Cosa ricorda di quella terribile mattina del 14 agosto 2018? «Non avevo mai visto una cosa simile. Quel ponte lo percorrevamo tutti i giorni per andare al “Signorini” ad allenarci… Non lo dimenticherò mai. Ricordo la paura dei primi momenti: nel pomeriggio avrebbe dovuto esserci l’allenamento e qualcuno di noi era già partito per raggiungere il centro sportivo di Pegli. La società, con il nostro team manager Marco Pellegri, ci contattò subito tutti grazie a una chat su WhatsApp: tutto ok, per tutti noi. Poi però arrivarono le prime immagini, le notizie di tutte quelle povere vittime.
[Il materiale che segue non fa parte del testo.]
(** The second test of the operations that may go below the buffer. *)
Lemma below_bit nar ix :
  0 <= nar -> 
  ((u32 (nar + wr + 1) .^ nar) .& ((nar .^ ar .^ u32 ix) .& wrap_mask wr) <=? wr) =
  negb ((M <=? nar mod M + wr + 1) && (wr <? (nar .^ ar .^ u32 ix) .& wrap_mask wr)).
Proof using Har Hwr.
  intros Hn. rewrite Z.land_assoc, Z.leb_antisym. f_equal.
  assert (0 <= nar .^ ar .^ u32 ix) by (repeat apply lxor_nonneg; try apply u32_nonneg; apply Har || done).
  assert (0 <= u32 (nar + wr + 1) .^ nar) by (apply lxor_nonneg; try apply u32_nonneg; done).
  rewrite !masked_gt_bit by (try done; apply Z.land_nonneg; auto).
  rewrite Z.land_spec, next_block_bit by done. done.
Qed.

Lemma mod_u32 x : u32 x mod M = x mod M.
Proof using Hwr.
  destruct (buffer_bounds wr Hwr) as (Hk & _). subst M. apply wrapu_mod_le. lia.
Qed.

Lemma increase_value ix :
  ins 16 ix ->
  increase_addr ar wr ix =
    let carry := M <=? ar mod M + ix mod M in
    u16 (if 0 <=? ix then if carry then ar + ix - (wr + 1) else ar + ix
         else if carry && (M <=? (ar + ix) mod M + wr + 1) then ar + ix else ar + ix + (wr + 1)).
Proof using Har Hwr.
  intros Hix. unfold increase_addr. pose proof (carry_bit ix 0 ltac:(lia)) as Hc.
  rewrite !Z.add_0_r in Hc. rewrite below_bit by apply u32_nonneg. rewrite Hc, mod_u32.
  destruct (0 <=? ix), (M <=? ar mod M + ix mod M); cbn [andb negb];
    rewrite ?andb_true_r, ?andb_false_r; cbn [negb];
    rewrite ?u16_u32_sub, ?u16_u32_add, ?u16_u32; try done.
  destruct (Z.leb M _); cbn [negb]; rewrite ?u16_u32_add, ?u16_u32; done.
Qed.

Lemma decrease_value ix :
  ins 16 ix ->
  decrease_addr ar wr ix =
    let carry := M <=? ar mod M + (.~ ix) mod M + 1 in
    u16 (if (ix <? 0) && negb (ix =? -0x8000) then if carry then ar - ix - (wr + 1) else ar - ix
         else if carry && (M <=? (ar - ix) mod M + wr + 1) then ar - ix else ar - ix + (wr + 1)).
Proof using Har Hwr.
  intros Hix. unfold decrease_addr. pose proof (carry_bit (.~ ix) 1 ltac:(lia)) as Hc.
  replace (ar + .~ ix + 1) with (ar - ix) in Hc by (unfold Z.lnot; lia).
  rewrite below_bit by apply u32_nonneg. rewrite Hc, mod_u32.
  assert (Hneg : (0xFFFF8000 <? u32 ix) = (ix <? 0) && negb (ix =? -0x8000)).
  { unfold ins in Hix. rewrite wrapu_signed by (unfold ins; lia).
    destruct (Z.eqb_spec ix (-0x8000)); split_cmps; cbn; try done; lia. }
  rewrite Hneg. destruct ((ix <? 0) && _), (M <=? ar mod M + (.~ ix) mod M + 1); cbn [andb negb];
    rewrite ?andb_true_r, ?andb_false_r; cbn [negb];
    rewrite ?u16_u32_sub, ?u16_u32_add, ?u16_u32; try done.
  destruct (Z.leb M _); cbn [negb]; rewrite ?u16_u32_add, ?u16_u32; done.
Qed.
End Addressing.

(** ** Properties *)

(** The first address of the buffer that holds [ar]. *)
Definition buffer_base (ar wr : Z) : Z :=
  ar - ar mod buffer_size wr + (buffer_size wr - 1 - wr).

Lemma mod_plus_below x p m : 0 <= p < m -> (x * m + p) mod m = p.
Proof. intros. rewrite Z.add_comm, Z_mod_plus_full, Z.mod_small by lia. done. Qed.

Lemma mod_cyclic x n : 0 < n -> - n <= x < 2 * n ->
  x mod n = if x <? 0 then x + n else if x <? n then x else x - n.
Proof.
  intros Hn Hx. split_cmps.
  - rewrite <- (Z_mod_plus_full x 1), Z.mod_small by lia. lia.
  - apply Z.mod_small. lia.
  - rewrite <- (Z_mod_plus_full x (-1)), Z.mod_small by lia. lia.
Qed.

(** The address registers walk circular buffers. For an address in the
    buffer its wrap register selects, the four operations add to its position
    modulo the buffer's length [wr + 1] and stay in the buffer, for every step no
    larger than [wr]; only the subtraction of -0x8000, which the source singles
    out because its negation is no 16-bit step, is excepted. *)
Theorem circular_addressing ar wr ix :
  inu 16 ar -> inu 16 wr -> ins 16 ix -> Z.abs ix <= wr ->
  buffer_base ar wr <= ar ->
  let base := buffer_base ar wr in
  let at_position p := base + p mod (wr + 1) in
  increment_addr ar wr = at_position (ar - base + 1) /\
  decrement_addr ar wr = at_position (ar - base - 1) /\
  increase_addr ar wr ix = at_position (ar - base + ix) /\
  (ix <> -0x8000 -> decrease_addr ar wr ix = at_position (ar - base - ix)).
Proof.
  intros Har Hwr Hix Habs Hin base at_position.
  destruct (buffer_bounds wr Hwr) as (Hk & Hl & Hle & _).
  set (M := buffer_size wr) in *. set (lo := ar mod M).
  assert (Hlo : 0 <= lo < M) by (apply Z.mod_pos_bound; unfold inu in *; lia).
  assert (Hbase : base = ar - lo + (M - 1 - wr)) by done.
  assert (Htop : ar - lo + M <= 2 ^ 16 /\ 0 <= ar - lo).
  { assert (2 ^ 16 = 2 ^ (16 - buffer_bits wr) * M)
      by (unfold M, buffer_size; rewrite <- Z.pow_add_r by lia; f_equal; lia).
    unfold inu in Har, Hwr. pose proof (Z.div_mod ar M ltac:(lia)) as Hdm. fold lo in Hdm.
    pose proof (Z.div_pos ar M ltac:(lia) ltac:(lia)).
    assert (ar / M < 2 ^ (16 - buffer_bits wr)) by (apply Z.div_lt_upper_bound; lia).
    nia. }
  assert (Hp : 0 <= ar - base <= wr) by (fold base in Hin; lia). unfold inu, ins in Hwr, Har, Hix.
  assert (Hw : forall x, base <= x <= base + wr -> u16 x = x)
    by (intros; apply wrapu_id; unfold inu; lia).
  unfold at_position. rewrite !mod_cyclic by lia.
  rewrite increment_value, decrement_value, increase_value, decrease_value by (unfold inu, ins; lia).
  fold M lo. cbv zeta.
  assert (Hmi : forall x, - M <= x < M -> x mod M = if x <? 0 then x + M else x).
  { intros x Hx. rewrite mod_cyclic by lia. split_cmps; lia. }
  assert (Hma : forall x, (ar + x) mod M = (lo + x) mod M) by (intros; unfold lo; rewrite Zplus_mod_idemp_l; done).
  replace (ar - ix) with (ar + - ix) by lia. rewrite !Hma.
  unfold Z.lnot. rewrite (Hmi ix), (Hmi (Z.pred (- ix))) by lia.
  rewrite (mod_cyclic (lo + ix) M), (mod_cyclic (lo + - ix) M) by lia. rewrite Hbase in *.
  split_and!; intros; destruct (Z.eqb_spec lo (M - 1)); destruct (Z.eqb_spec ix (-0x8000));
    split_cmps; cbn [andb negb]; split_cmps; rewrite ?Hw; lia.
Qed.

Lemma circular_addressing_witness :
  increment_addr 0x1ff 0x9 = 0x1f6 /\ increase_addr 0x1f8 0x9 (-5) = 0x1fd.
Proof.
  destruct (circular_addressing 0x1ff 0x9 0) as [E _]; [unfold inu, ins; lia .. | vm_compute; discriminate |].
  destruct (circular_addressing 0x1f8 0x9 (-5)) as (_ & _ & F & _); [unfold inu, ins; lia .. | vm_compute; discriminate |].
  split; [exact E | exact F].
Defined.

(** Rounding the product or an accumulator is rounding to the nearest
    multiple of [2^16], halfway cases to the even one. *)
Theorem round_half_even v :
  ins 40 v ->
  let r := dsp_round_long_acc v in
  r mod 2 ^ 16 = 0 /\ Z.abs (r - v) <= 2 ^ 15 /\
  (Z.abs (r - v) = 2 ^ 15 -> (r / 2 ^ 16) mod 2 = 0).
Proof.
  intros Hv r.
  assert (Hr : r = (v + (if Z.testbit v 16 then 0x8000 else 0x7fff)) / 2 ^ 16 * 2 ^ 16).
  { unfold r, dsp_round_long_acc, round_long. change 0x10000 with (2 ^ 16).
    rewrite flag_testbit by lia. unfold ins in Hv.
    assert (Hm : forall x, x .& .~ 0xffff = x / 2 ^ 16 * 2 ^ 16).
    { intros x. rewrite <- Z.ldiff_land. change 0xffff with (Z.ones 16).
      rewrite Z.ldiff_ones_r, Z.shiftl_mul_pow2, Z.shiftr_div_pow2 by lia. done. }
    destruct (Z.testbit v 16); rewrite (wraps_id 64) by (unfold ins; lia); apply Hm. }
  assert (Hb : Z.testbit v 16 = (v / 2 ^ 16 mod 2 =? 1)).
  { rewrite Z.testbit_odd, Z.shiftr_div_pow2 by lia. rewrite Zodd_mod. done. }
  rewrite Hb in Hr. rewrite Hr. clear Hr Hb r Hv. change (2 ^ 16) with 65536. change (2 ^ 15) with 32768.
  split_and!.
  - apply Z_mod_mult.
  - destruct (Z.eqb_spec (v / 65536 mod 2) 1); Z.to_euclidean_division_equations; lia.
  - rewrite Z.div_mul by lia.
    destruct (Z.eqb_spec (v / 65536 mod 2) 1); Z.to_euclidean_division_equations; lia.
Qed.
Fu un dolore immenso, che nessun genovese, come mi sento io, potrà mai dimenticare». 

 

 Qualche mese fa, prima di questa pandemia, ha detto “Prima salvo il Genoa e poi mi ritiro”. E’ ancora di questa idea?  «Ho ancora intenzione di salvarmi con il Genoa e di smettere. Avevo in testa di finire quest’anno, ma poi c’è stato il virus… Ora spero che termini il prima possibile questa situazione e poi vedremo cosa succederà. La mia famiglia e io siamo legati a Genova, siamo qui da cinque anni e ci troviamo benissimo». 

Da Eto’o, a Milito, passando per Balotelli, Cavani, Sneijder, Hamsik, Lavezzi, Higuain e Di Canio: chi è il più forte con cui ha giocato là davanti? 
«Mamma mia, sono tutti grandi campioni. Ognuno di quelli che hai citato mi ha dato qualcosa e io sono riuscito a prendere qualcosa da loro. Mi hanno aiutato tutti. Non saprei farti un nome solo».

Come se la immagina la sua gara d’addio?  «A Genova e con lo stadio pieno. Voglio salutare la gente rossoblù perché qua ho passato cinque anni bellissimi e devo solo ringraziare. Ho dato tutto per questa maglia e spero di poter salutare un Ferraris gremito».

Se dovesse descrivere finora la sua carriera che parole userebbe? «Avevo un sogno e l’ho realizzato. Da bambino volevo giocare a calcio ad alti livelli e vincere qualcosa. Sono riuscito a raggiungere tutti i miei obiettivi grazie alla mia famiglia e a Dio».